Stereoselective determination of hydroxychloroquine and its metabolites in human urine by liquid-phase microextraction and CE

Abstract

Liquid‐phase microextraction based on polypropylene hollow fibers and CE were applied for the chiral determination of hydroxychloroquine (HCQ) and its metabolites (desethylchloroquine, DCQ; desethylhydroxychloroquine, DHCQ; bisdesethylchloroquine, BDCQ) in human urine. The analytes were extracted from 3 mL of urine spiked with the internal standard (metoprolol) and alkalinized with 250 μL of 2 M NaOH. The analytes were extracted into 1‐octanol impregnated in the pores of the hollow fiber, and into an acid acceptor solution inside the hollow fiber.
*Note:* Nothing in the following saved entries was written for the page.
(* ===== verification/MigReclaim.v ===== *)
(** * Hardware partitions: taking them back

    src/pkg/devicemanager/allocator/nvidia/mig_reclaim.go, and of
    src/pkg/deviceplugin the loop that drives it (reclaim.go) and the collector
    of work directories that runs beside it (gc.go).  A pass compares the markers
    and the driver's instances with a list of live Pods; nothing is destroyed on
    less than three passes of evidence. *)

From stdpp Require Import prelude gmap strings list sorting.
From S2P Require Import Prelude Programs Device PluginRecords PluginLedger PluginNode PluginSlices PluginAllocate.
From S2P Require Import MigRecords MigWorld MigAllocate.

Definition reclaimMaxMisses : Z := 3.
Definition podDirGCMaxMisses : Z := 3.

Definition newReclaimer : reclaimer := {| misses := ∅; inUse := ∅ |}.

(** ** The counters *)

Definition misses_of (r : reclaimer) (k : missKey) : Z := default 0 (misses r !! k).
Definition set_misses (k : missKey) (n : Z) (r : reclaimer) : reclaimer :=
  {| misses := <[k := n]> (misses r); inUse := inUse r |}.
Definition set_inUse (k : missKey) (n : Z) (r : reclaimer) : reclaimer :=
  {| misses := misses r; inUse := <[k := n]> (inUse r) |}.
(** [delete] of both counters of a key. *)
Definition forget (k : missKey) (r : reclaimer) : reclaimer :=
  {| misses := delete k (misses r); inUse := delete k (inUse r) |}.

(** [r.inUse[k]++] when something blocked, and back to zero otherwise. *)
Definition count_blocked (k : missKey) (blocked : option destroyErr) (r : reclaimer) : reclaimer :=
  match blocked with
  | Some _ => set_inUse k (i64 (default 0 (inUse r !! k) + 1)) r
  | None => set_inUse k 0 r
  end.

(** ** What another record says *)

Definition findLiveGi (instances : list migInstance) (giID : Z) : option migInstance :=
  list_find (fun inst => GiID inst = giID) instances ≫= (fun r => Some r.2).

Definition matchesMarker (inst : migInstance) (m : migMarker) : bool :=
  bool_decide (UUID inst = MigUUID m) && bool_decide (Start (InstPlacement inst) = MStart m)
  && bool_decide (Length (InstPlacement inst) = MLength m).

Definition supersedingGiIDsOnCard (entries : list markerEntry) (cardUUID reclaimingPodUID : string) : gset Z :=
  list_to_set ((fun e => MGiID (EntryMarker e)) <$>
    filter (fun e => MCard (EntryMarker e) = cardUUID /\ MPodUID (EntryMarker e) <> reclaimingPodUID) entries).

Definition supersedingCorruptOnCard (corrupt : list path) (cardUUID reclaimingPodUID : string) : bool :=
  existsb (fun p =>
    match cardFromMarkerPath p with
    | None => true
    | Some card =>
        bool_decide (card = cardUUID) &&
        match podUIDFromMarkerPath p with
        | None => true
        | Some owner => negb (bool_decide (owner = reclaimingPodUID))
        end
    end) corrupt.

(** ** Destroying *)

(** Errors are [InUse], or [Refused] for every other. *)
Definition worseBlock (held : option destroyErr) (next : destroyErr) : option destroyErr :=
  match held, next with
  | None, _ => Some next
  | Some InUse, Refused => Some next
  | Some e, _ => Some e
  end.

Definition destroyBlockedBy (card : string) (inst : migInstance) : prog (option destroyErr) :=
  let! r := call (InstanceProcesses card inst) in
  Ret (match r with
       | inl NoAddressableDevice => None
       | inl Unanswered => Some Refused
       | inr procs => if procs =? 0 then None else Some InUse
       end).

Definition removeIfEmpty (dir : path) : prog unit :=
  let! r := call (ReadDir dir) in
  match r with
  | ([], None) => discard (call (RemoveDir dir))
  | _ => Ret tt
  end.

Definition removeMarker (p : path) : prog bool :=
  let! err := call (Remove p) in
  match err with
  | Some IOError => Ret false
  | _ =>
      removeIfEmpty (removelast p) ;!
      removeIfEmpty (removelast (removelast p)) ;!
      Ret true
  end.

(** One marker of a dead Pod, under the accelerator's lock. *)
Definition destroy_marked (card : string) (instances : list migInstance) (superseded : gset Z)
    (st : bool * option destroyErr) (e : markerEntry) : prog (bool * option destroyErr) :=
  let '(done, blocked) := st in
  let m := EntryMarker e in
  let drop :=
    let! ok := removeMarker (EntryPath e) in Ret (done && ok, blocked) in
  match findLiveGi instances (MGiID m) with
  | None => drop
  | Some inst =>
      if bool_decide (MGiID m ∈ superseded) then drop
      else if negb (matchesMarker inst m) then drop
      else
        let! berr := destroyBlockedBy card (instance m) in
        match berr with
        | Some b => Ret (false, worseBlock blocked b)
        | None =>
            let! derr := call (DestroyInstance card (instance m)) in
            match derr with
            | Some InUse => Ret (false, worseBlock blocked InUse)
            | Some Refused => Ret (false, blocked)
            | None => drop
            end
        end
  end.

Definition destroyMarkedInstancesOnCard (uid card : string) (entries : list markerEntry)
    : prog (bool * option destroyErr) :=
  call (LockCard card) ;!
  let! instances := call (CardInstances card) in
  let! r :=
    (match instances with
     | None => Ret (false, None)
     | Some instances =>
         let! s := scanMarkers in
         if supersedingCorruptOnCard s.2 card uid then Ret (false, None)
         else for_all entries (true, None)
                (destroy_marked card instances (supersedingGiIDsOnCard s.1 card uid))
     end) in
  call (UnlockCard card) ;!
  Ret r.

Section Pass.
(** The order in which Go ranges over a map. *)
Context (ord : forall A : Type, list A -> list A).
#[local] Arguments ord {A} _.

(** Grouping of a list by a key, as the maps of slices of the source. *)
Definition group_by {A} (key : A -> string) (l : list A) : gmap string (list A) :=
  foldl (fun m x => <[key x := default [] (m !! key x) ++ [x]]> m) ∅ l.

Definition destroyPod (uid : string) (entries : list markerEntry)
    (claims : gmap string (list AcceleratorPlacement)) (r : reclaimer) : prog reclaimer :=
  let overlapping e := slotOverlapsAny {| Start := MStart (EntryMarker e); Length := MLength (EntryMarker e) |}
                         (default [] (claims !! MCard (EntryMarker e))) in
  let ok := negb (existsb overlapping entries) in
  let byCard := group_by (fun e => MCard (EntryMarker e)) (filter (fun e => overlapping e = false) entries) in
  let! st := for_all (ord (map_to_list byCard)) (ok, None) (fun (st : bool * option destroyErr) ce =>
      let! res := destroyMarkedInstancesOnCard uid ce.1 ce.2 in
      Ret (st.1 && res.1, match res.2 with None => st.2 | Some b => worseBlock st.2 b end)) in
  let r := count_blocked (PodKey uid) st.2 r in
  Ret (if st.1 : bool then forget (PodKey uid) r else r).

Definition destroyOrphans (card : string) (orphans : list migInstance) (r : reclaimer) : prog reclaimer :=
  call (LockCard card) ;!
  let! s := scanMarkers in
  let! r :=
    (if negb (bool_decide (ownedGiIDsOnCard s.1 card = ∅)) || ownershipUnknownOnCard s.2 card then Ret r
     else
       let! st := for_all orphans (true, None) (fun (st : bool * option destroyErr) inst =>
           let! berr := destroyBlockedBy card inst in
           match berr with
           | Some b => Ret (false, worseBlock st.2 b)
           | None =>
               let! derr := call (DestroyInstance card inst) in
               Ret (match derr with
                    | Some InUse => (false, worseBlock st.2 InUse)
                    | Some Refused => (false, st.2)
                    | None => st
                    end)
           end) in
       let r := count_blocked (CardKey card) st.2 r in
       Ret (if st.1 : bool then forget (CardKey card) r else r)) in
  call (UnlockCard card) ;!
  Ret r.

Abbreviation touching := (reclaimer * gset missKey)%type.

(** [r.misses[k]++], the kept paths' count. *)
Definition hold (k : missKey) (st : touching) : touching :=
  (set_misses k (i64 (misses_of st.1 k + 1)) st.1, {[k]} ∪ st.2).

Definition prune_corrupt (live : gset string) (st : touching) (p : path) : prog touching :=
  match podUIDFromMarkerPath p with
  | None => Ret (hold (CorruptKey p) st)
  | Some uid =>
      let key := CorruptKey p in
      let touched := {[key]} ∪ st.2 in
      if bool_decide (uid ∈ live) then Ret (hold (HeldKey p) (set_misses key 0 st.1, touched))
      else
        let r := set_misses key (i64 (misses_of st.1 key + 1)) st.1 in
        if misses_of r key <? reclaimMaxMisses then Ret (r, touched)
        else
          let! ok := removeMarker p in
          Ret (if ok : bool then {| misses := delete key (misses r); inUse := inUse r |} else r, touched)
  end.

Definition pruneCorruptMarkers (corrupt : list path) (live : gset string) (st : touching) : prog touching :=
  for_all corrupt st (prune_corrupt live).

(** The decision about one Pod with markers. *)
Definition decide_pod (live : gset string) (claims : gmap string (list AcceleratorPlacement)) (st : touching)
    (pe : string * list markerEntry) : prog touching :=
  let '(uid, entries) := pe in
  let key := PodKey uid in
  let touched := {[key]} ∪ st.2 in
  if bool_decide (uid ∈ live) then Ret (set_inUse key 0 (set_misses key 0 st.1), touched)
  else
    let r := set_misses key (i64 (misses_of st.1 key + 1)) st.1 in
    if misses_of r key <? reclaimMaxMisses then Ret (r, touched)
    else let! r := destroyPod uid entries claims r in Ret (r, touched).

(** The decision about one accelerator with instances no marker names. *)
Definition decide_card (liveOnCard : gset string) (corrupt : list path) (st : touching)
    (ce : string * list (string * migInstance)) : prog touching :=
  let '(card, orphans) := ce in
  let key := CardKey card in
  let touched := {[key]} ∪ st.2 in
  if bool_decide (card ∈ liveOnCard) || ownershipUnknownOnCard corrupt card
  then Ret (set_inUse key 0 (set_misses key 0 st.1), touched)
  else
    let r := set_misses key (i64 (misses_of st.1 key + 1)) st.1 in
    if misses_of r key <? reclaimMaxMisses then Ret (r, touched)
    else let! r := destroyOrphans card orphans.*2 r in Ret (r, touched).

Definition prune_counters (st : touching) : reclaimer := {|
  misses := filter (fun kn => kn.1 ∈ st.2) (misses st.1); inUse := filter (fun kn => kn.1 ∈ st.2) (inUse st.1) |}.

(** The accelerators a live Pod claims or marks. *)
Definition live_on_card (claims : gmap string (list AcceleratorPlacement)) (live : gset string)
    (markers : list markerEntry) : gset string :=
  list_to_set (filter (fun cl => cl.2 <> []) (map_to_list claims)).*1 ∪
  list_to_set ((fun e => MCard (EntryMarker e)) <$> filter (fun e => MPodUID (EntryMarker e) ∈ live) markers).

Definition reconcile (r : reclaimer) (livePodUIDs : list string) : prog reclaimer :=
  let live : gset string := list_to_set livePodUIDs in
  let! s := scanMarkers in
  let! claims := call LiveClaims in
  match claims with
  | None => Ret r
  | Some claims =>
      let! instances := call ListInstances in
      match instances with
      | None => Ret r
      | Some instances =>
          let liveOnCard := live_on_card claims live s.1 in
          let markedGI : gset (string * Z) :=
            list_to_set ((fun e => (MCard (EntryMarker e), MGiID (EntryMarker e))) <$> s.1) in
          let byPod := group_by (fun e => MPodUID (EntryMarker e)) s.1 in
          let orphansByCard :=
            group_by fst (filter (fun li => (li.1, GiID li.2) ∉ markedGI) instances) in
          let! st := for_all (ord (map_to_list byPod)) (r, ∅) (decide_pod live claims) in
          let! st := pruneCorruptMarkers s.2 live st in
          let! st := for_all (ord (map_to_list orphansByCard)) st (decide_card liveOnCard s.2) in
          Ret (prune_counters st)
      end
  end.

(** ** Work directories *)

(** [scanPodUIDs]: nothing when the directory cannot be read. *)
Definition scanPodUIDs : prog (list string) :=
  let! r := call (ReadDir []) in
  Ret (match r.2 with
       | Some _ => []
       | None => (filter (fun e => e.2 = true) r.1).*1
       end).

(** [newPodDirGC]: every directory found starts at zero. *)
Definition newPodDirGC : prog (gmap string Z) :=
  let! onDisk := scanPodUIDs in Ret (list_to_map ((fun uid => (uid, 0)) <$> onDisk)).

Definition collect_dir (live : gset string) (m : gmap string Z) (uid : string) : prog (gmap string Z) :=
  if bool_decide (uid ∈ live) then Ret (<[uid := 0]> m)
  else
    let m := <[uid := i64 (default 0 (m !! uid) + 1)]> m in
    if default 0 (m !! uid) <? podDirGCMaxMisses then Ret m
    else
      let! err := call (RemoveAll [uid]) in
      Ret (match err with None => delete uid m | Some _ => m end).

Definition podDirGC_reconcile (m : gmap string Z) (livePodUIDs : list string) : prog (gmap string Z) :=
  let live : gset string := list_to_set livePodUIDs in
  let! onDisk := scanPodUIDs in
  let! m := for_all (ord (elements (list_to_set onDisk : gset string))) m (collect_dir live) in
  Ret (filter (fun kn => kn.1 ∈ onDisk) m).

End Pass.

(** ** The loop *)

Inductive tick := Broadcast (live : list string) | Resync.

(** [reclaimLoop]: the list a tick reconciles against, if any, and the last one
    the loop was given. *)
Definition reclaim_tick (lastLive : option (list string)) (e : tick) : option (list string) * option (list string) :=
  match e with
  | Broadcast live => (Some live, Some live)
  | Resync => (lastLive, lastLive)
  end.

Fixpoint reclaimLoop (ord : forall A : Type, list A -> list A) (lastLive : option (list string)) (r : reclaimer)
    (ticks : list tick) : prog reclaimer :=
  match ticks with
  | [] => Ret r
  | e :: ticks =>
      let '(reconciled, lastLive) := reclaim_tick lastLive e in
      match reconciled with
      | Some live => let! r := reconcile ord r live in reclaimLoop ord lastLive r ticks
      | None => reclaimLoop ord lastLive r ticks
      end
  end.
The electrophoretic separations were carried out in 100 mmol/L Tris buffer (pH adjusted to 9.0 with phosphoric acid) containing 1% w/v S‐β‐CD and 30 mg/mL HP‐β‐CD with a constant voltage of +18 kV. The method was linear over the concentration range of 10–1000 ng/mL for each HCQ stereoisomer and 21–333 ng/mL for each metabolite stereoisomer. Within‐day and between‐day assay precision and accuracy for the analytes were studied at three concentration levels for each stereoisomer and were lower than 15%. The developed method was applied for the determination of the cumulative urinary excretion of HCQ, DCQ, and DHCQ after oral administration of rac‐HCQ to a health volunteer. The results obtained are in agreement with previous literature data.